(** * Bulk keyword pipeline and export formatters: a shallow embedding

    The development follows [App.tsx] (queue orchestration, placeholder
    substitution, package and WXR export), [services/geminiService.ts]
    (the image retry wrapper) and [services/storageService.ts].

    JavaScript strings are sequences of UTF-16 code units; they are modelled
    as [list N].  Regular expressions are run by a small backtracking matcher
    with the priorities of the ECMAScript semantics (alternatives left to
    right, greedy and lazy star, capture groups). *)

From Stdlib Require Import ZArith NArith List String Ascii Bool Lia DecimalString Sorted.
From stdpp Require Import base tactics option list gmap.

Local Open Scope N_scope.

(** ** Strings *)

Abbreviation jsstring := (list N).

(** An ASCII literal as a sequence of code units. *)
Definition js (s : string) : jsstring :=
  map N_of_ascii (list_ascii_of_string s).
Arguments js s%_string : simpl never.

Definition NL : jsstring := [10].
Definition TAB : jsstring := [9].
Definition DQ : jsstring := [34].

(** [Number.prototype.toString] on a non-negative integer. *)
Definition numberToString (n : N) : jsstring :=
  js (NilZero.string_of_uint (N.to_uint n)).

(** [Number.prototype.toString] on an integer. *)
Definition intToString (z : Z) : jsstring :=
  match z with
  | Zneg p => js "-" ++ numberToString (Npos p)
  | _ => numberToString (Z.to_N z)
  end.

(** WhiteSpace and LineTerminator code units: the set stripped by [trim] and
    matched by the class escape [\s]. *)
Definition isLineTerminator (c : N) : bool :=
  (c =? 10) || (c =? 13) || (c =? 0x2028) || (c =? 0x2029).

Definition isWhiteSpace (c : N) : bool :=
  (c =? 9) || (c =? 10) || (c =? 11) || (c =? 12) || (c =? 13) || (c =? 32)
  || (c =? 0xA0) || (c =? 0x1680) || ((0x2000 <=? c) && (c <=? 0x200A))
  || (c =? 0x2028) || (c =? 0x2029) || (c =? 0x202F) || (c =? 0x205F)
  || (c =? 0x3000) || (c =? 0xFEFF).

Fixpoint trimStart (s : jsstring) : jsstring :=
  match s with
  | c :: s' => if isWhiteSpace c then trimStart s' else s
  | [] => []
  end.

Definition trimEnd (s : jsstring) : jsstring :=
  reverse (trimStart (reverse s)).

(** [String.prototype.trim] *)
Definition trim (s : jsstring) : jsstring := trimEnd (trimStart s).

Fixpoint isPrefix (p s : jsstring) : bool :=
  match p, s with
  | [], _ => true
  | a :: p', b :: s' => (a =? b) && isPrefix p' s'
  | _ :: _, [] => false
  end.

(** [String.prototype.indexOf]: offset of the leftmost occurrence. *)
Fixpoint indexOf (pat s : jsstring) : option nat :=
  if isPrefix pat s then Some 0%nat
  else match s with
       | [] => None
       | _ :: s' => S <$> indexOf pat s'
       end.

(** [String.prototype.includes] *)
Definition includes (s pat : jsstring) : bool :=
  match indexOf pat s with Some _ => true | None => false end.

(** [String.prototype.startsWith] *)
Definition startsWith (s pat : jsstring) : bool := isPrefix pat s.

(** [String.prototype.split] with a non-empty string separator: cut at the
    leftmost occurrence and go on behind it.  [fuel] bounds the number of
    cuts; [length s] always suffices. *)
Fixpoint split_fuel (fuel : nat) (sep s : jsstring) : list jsstring :=
  match fuel with
  | O => [s]
  | S fuel' =>
      match indexOf sep s with
      | None => [s]
      | Some i => take i s :: split_fuel fuel' sep (drop (i + length sep) s)
      end
  end.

------------------------------------------------------------

> [EXERCISE] Look above for the line containing "match indexOf sep s with", then transcribe it and all lines after it through the last, exactly and with nothing else.

> [RESPONSE FOR THIS EXERCISE]
      match indexOf sep s with
      | None => [s]
      | Some i => take i s :: split_fuel fuel' sep (drop (i + length sep) s)
      end
  end.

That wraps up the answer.